Old Man of Storr on the Isle of Skye in Scotland


Nestled beneath the motherly shape of Ben na Calliach (the hill of the old woman) lies the central village of Broadford. The name bears an interesting reflection on the political history of the island. Broadford originally came from the Old Norse Breiðafjorðr meaning ‘wide bay’ but has been retrospectively translated into Gaelic as An t-Àth Leathann, meaning the ‘broad river-ford’. The second largest settlement in Skye, this long meandering village historically consisted of the few buildings on either side of the Broadford River, but the many small townships around the wide sweep of the bay have grown together and Broadford now stretches for a mile and a half around the bay.

Although some parts of Broadford may be more municipal than pretty, over the bay to Scalpay, Paabay and Torridon is unequivocally delightful. Threaded along the main road are a selection of craft shops and artists’ studios. The old pier, next to the Dunollie hotel is a bit like Broadford’s equivalent to the rive gauche and boasts several off-beat shops and a wool spinner. More practically, Broadford is home to Skye’s main hospital, a large supermarket, filling station, post office and bank and it is well served by public transport in all directions.

There is plenty of good quality accommodation for those who choose to use Broadford as a ‘base camp’, ranging from actual camping or Youth Hostelling to ‘glamping’, self catering, B&B or hotels. Even those staying elsewhere will find lots to do here. For nights out and meals Broadford is a good choice and ‘choice’ is the key word. Aside from Portree, no other village in Skye can offer such a variety of hotels, pubs, restaurants, cafes and takeaways. Many of these eateries make a point of using local seafood, venison or other ingredients and the overall quality is high.

Boat trips operating out of Kyle and Kyleakin offer pick-ups at either of Broadford’s two peirs and fishing is always a possibility too.
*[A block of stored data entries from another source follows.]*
Lemma range_command key t env c start n found :
  still key (cn_db c) env → stream_ok key t (cn_db c) →
  xrange_from start n (stream_of (cn_db c) key) = Ok found →
  command "XRANGE failed" (redis_XRANGE_FROM key start n) env c
  = (Ok (map reply_entry found), advance c (cn_db c)).
Proof.
  intros Henv Hd Ef. destruct (Henv (cn_step c)) as (How & Hothers & Hu).
  unfold command, raw_command. rewrite How, Hothers. cbn [attempt].
  by rewrite (redis_XRANGE_FROM_stream key t _ _ _ _ found).
Qed.

Lemma last_ids (pg : list (string * list string)) :
  List.last (map (λ e : string * list redis_value, Some e.1) (map (λ e, (e.1, raw_fields e)) pg)) None
  = fst <$> last pg.
Proof.
  destruct pg as [|o pg _] using rev_ind; [done|]. rewrite !map_app, last_snoc. simpl.
  by rewrite last_last.
Qed.

Lemma page_pos : 2 ≤ XRANGE_PAGE.
Proof. by apply Nat.leb_le. Qed.

(** A loop over pages: each page is worked into the result, and a full one is followed by
    the page after its last entry. *)
Section pages.
Context {O : Type} (loop : nat → string → O → bus (option O)).
Context (work : list (string * list string) → O → O) (key : string) (t : Z) (env : bus_env).

Context (work_nil : ∀ out, work [] out = out).
Context (work_app : ∀ l l' out, work (l ++ l') out = work l' (work l out)).

Context (loop_turn : ∀ fuel c cursor out pg,
  Forall (λ e, utf8 e.1 = true) pg →
  command "XRANGE failed" (redis_XRANGE_FROM key cursor XRANGE_PAGE) env c
    = (Ok (map reply_entry pg), advance c (cn_db c)) →
  loop (S fuel) cursor out env c =
    match last pg with
    | None => (Ok (Some out), advance c (cn_db c))
    | Some o => if (XRANGE_PAGE <=? length pg)%nat
                then loop fuel ("(" +:+ o.1) (work pg out) env (advance c (cn_db c))
                else (Ok (Some (work pg out)), advance c (cn_db c))
    end).

(** From a position on, the loop reads all that is left. *)
Lemma pages_all : ∀ fuel c cursor k out,
  still key (cn_db c) env → stream_ok key t (cn_db c) →
  starts_at (stream_of (cn_db c) key) cursor k → length (stream_of (cn_db c) key) < k + fuel →
  0 < fuel →
  ∃ n', loop fuel cursor out env c
    = (Ok (Some (work (drop k (stream_of (cn_db c) key)) out)),
       mkConn (cn_db c) n' (cn_sent c) (cn_presence c)).
Proof.
  induction fuel as [|fuel IH]; intros c cursor k out Henv Hd Hstart Hfuel Hpos; [lia|].
  pose proof page_pos as Hpp. set (l := stream_of (cn_db c) key) in *.
  pose proof (proj1 (proj2 Hd)) as Hl. fold l in Hl.
  set (pg := take XRANGE_PAGE (drop k l)).
  assert (Forall (λ e, utf8 e.1 = true) pg) as Hu by by apply Forall_take, Forall_drop, good_utf8.
  rewrite (loop_turn fuel c cursor out pg Hu (range_command key t env c cursor _ _ Henv Hd (Hstart _))).
  destruct (last pg) as [o|] eqn:Eo.
  2: { apply last_None in Eo. assert (drop k l = []) as E0.
       { unfold pg, XRANGE_PAGE in Eo. by destruct (drop k l). }
       exists (S (cn_step c)). by rewrite E0, work_nil. }
  destruct (Nat.leb_spec XRANGE_PAGE (length pg)) as [Hfull|Hshort].
  - assert (length pg = XRANGE_PAGE) as Hp by (unfold pg in *; rewrite length_take in *; lia).
    assert (l !! (k + (XRANGE_PAGE - 1)) = Some o) as Ho.
    { rewrite last_lookup, Hp in Eo. unfold pg in Eo. rewrite lookup_take, lookup_drop in Eo.
      case_decide; [|lia]. by rewrite <- Eo. }
    destruct (IH (advance c (cn_db c)) ("(" +:+ o.1) (k + XRANGE_PAGE) (work pg out)) as (n' & E);
      [done|done| | | |].
    + fold l. replace (k + XRANGE_PAGE) with (S (k + (XRANGE_PAGE - 1))) by lia.
      by apply starts_after.
    + change (length l < k + XRANGE_PAGE + fuel). lia.
    + apply lookup_lt_Some in Ho. lia.
    + exists n'. rewrite E. simpl. fold l. rewrite <- drop_drop. unfold pg.
      by rewrite <- work_app, take_drop.
  - exists (S (cn_step c)). unfold pg in *. rewrite length_take in Hshort.
    by rewrite (take_ge (drop k l)) by lia.
Qed.
End pages.
Lemma adds_trans ids st st' st'' : adds ids st st' → adds ids st' st'' → adds ids st st''.
Proof.
  intros (n1 & E1 & F1 & D1 & G1) (n2 & E2 & F2 & D2 & G2). exists (n1 ++ n2). split_and!.
  - by rewrite E2, E1, app_assoc.
  - by apply Forall_app.
  - rewrite map_app. apply NoDup_app. split_and!; [done| |done]. intros x Hx Hx2.
    change (x ∈ m_id <$> n2) in Hx2. apply list_elem_of_fmap in Hx2 as (r & -> & Hr).
    rewrite Forall_forall in G2. apply (G2 r Hr). rewrite E1, map_app. apply elem_of_app. by right.
  - apply Forall_app. split; [done|]. eapply Forall_impl; [exact G2|]. intros r Hr Hin. apply Hr.
    rewrite E1, map_app. apply elem_of_app. by left.
Qed.

Lemma adds_few ids st st' : adds ids st st' → NoDup ids →
  length (table st') ≤ length (table st) + length ids.
Proof.
  intros (new & -> & Hin & Hnd & _) Hids. rewrite length_app.
  enough (length (map m_id new) ≤ length ids) by (rewrite length_map in *; lia).
  apply submseteq_length, NoDup_submseteq; [done|]. intros x Hx.
  change (x ∈ m_id <$> new) in Hx. apply list_elem_of_fmap in Hx as (r & -> & Hr).
  rewrite Forall_forall in Hin. by apply Hin.
Qed.

(** Nobody else acts on the database; statements may fail in any way. *)
Definition nobody_else (env : pg_env) : Prop := ∀ n st, pt_others (env n) st = st.

Definition only_adds (ids : list string) {A} (m : pgop A) : Prop :=
  ∀ env w, nobody_else env → adds ids (pw_state w) (pw_state (m env w).2).

Section adding.
Context (ids : list string).

Lemma only_ret {A} (a : A) : only_adds ids (pret a).
Proof. intros env w _. apply adds_refl. Qed.

Lemma only_fail {A} e : only_adds ids (pfail e : pgop A).
Proof. intros env w _. apply adds_refl. Qed.

Lemma only_lift {A} (r : Result A) : only_adds ids (pg_lift r).
Proof. intros env w _. apply adds_refl. Qed.

Lemma only_bind {A B} (m : pgop A) (k : A → pgop B) :
  only_adds ids m → (∀ a, only_adds ids (k a)) → only_adds ids (pbind m k).
Proof.
  intros Hm Hk env w He. unfold pbind. specialize (Hm env w He).
  destruct (m env w) as [[a|e] w']; [|done]. eapply adds_trans; [exact Hm|]. by apply Hk.
Qed.

Lemma only_step {A} (f : pg_turn → pg_state → Result A * pg_state) :
  (∀ t st, adds ids st (f t st).2) → only_adds ids (pg_step f).
Proof.
  intros Hf env w He. unfold pg_step. rewrite He. specialize (Hf (env (pw_step w)) (pw_state w)).
  by destruct (f _ _).
Qed.

Lemma only_statement {A} (f : pg_state → Result A * pg_state) :
  (∀ st, adds ids st (f st).2) → only_adds ids (statement f).
Proof.
  intros Hf. apply only_step. intros t st. destruct (pt_fate t) as [|[]]; simpl; [apply Hf..|apply adds_refl].
Qed.

Lemma only_update f : (∀ t st, ps_rows (f t st) = ps_rows st) → only_adds ids (pg_update f).
Proof. intros Hf. apply only_step. intros t st. apply adds_same, Hf. Qed.

Lemma only_read {A} (f : pg_turn → pg_state → A) : only_adds ids (pg_read f).
Proof. apply only_step. intros t st. apply adds_refl. Qed.

Lemma only_connect cs : only_adds ids (connect_first cs).
Proof.
  induction cs as [|c cs IH]; simpl; [apply only_fail|].
  apply only_bind; [apply only_read|]. intros []; [apply only_ret|done].
Qed.

Lemma only_client s : only_adds ids (get_pg_client s).
Proof.
  unfold get_pg_client, open_pg_client. destruct (pgs_database_url s); [|apply only_ret].
  apply only_bind.
  { apply only_step. intros t st. destruct (ps_pool st); by apply adds_same. }
  intros []; [apply only_ret|]. apply only_bind; [apply only_connect|]. intros. apply only_ret.
Qed.

Lemma only_ensure s : only_adds ids (ensure_postgres_storage s).
Proof.
  unfold ensure_postgres_storage, storage_ready. destruct (storage_cache_key s); [|apply only_ret].
  apply only_bind; [apply only_read|]. intros []; [apply only_ret|].
  do 2 (apply only_bind; [apply only_statement; intros; by apply adds_same|intros _]).
  by apply only_update.
Qed.

Lemma only_return : only_adds ids return_pg_client.
Proof. by apply only_update. Qed.
End adding.

#[export] Hint Resolve only_ret only_fail only_lift only_client only_ensure only_return only_read : bus.

Section reconcile.
Context `{JournalCodec} `{Chrono} `{EntryText} `{PgText}.

Lemma insert_adds ids row : m_id row ∈ ids → only_adds ids (execute_insert row).
Proof.
  intros Hin. apply only_statement. intros st. destruct (negb _); [by apply adds_same|]. simpl.
  unfold insert_message. destruct (existsb _ _) eqn:E; [by apply adds_same|].
  exists [row]. split_and!; [done|by constructor|apply NoDup_singleton|]. constructor; [|done].
  intros Hx. change (m_id row ∈ m_id <$> table st) in Hx.
  apply list_elem_of_fmap in Hx as (r & Er & Hr). rewrite existsb_False in E.
  specialize (E r Hr). unfold message_conflict in E. rewrite bool_decide_eq_true_2 in E; done.
Qed.

(** Messages that a plan asked for. *)
Definition planned (plan : list string) (m : Message) : Prop := is_wanted plan (m_id m) = true.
Adventurous visitors can hire bicycles, take kayaking lessons or go on a sea plane trip. There are also many well maintained and easy walks in the area. The soft rocks of the bay hold a wealth of Jurassic fossils easy identified by amateur collectors and the Ranger service organise activities throughout the summer. If the weather is on your side and the tides are right the beach at Ashaig is a favourite picnic spot.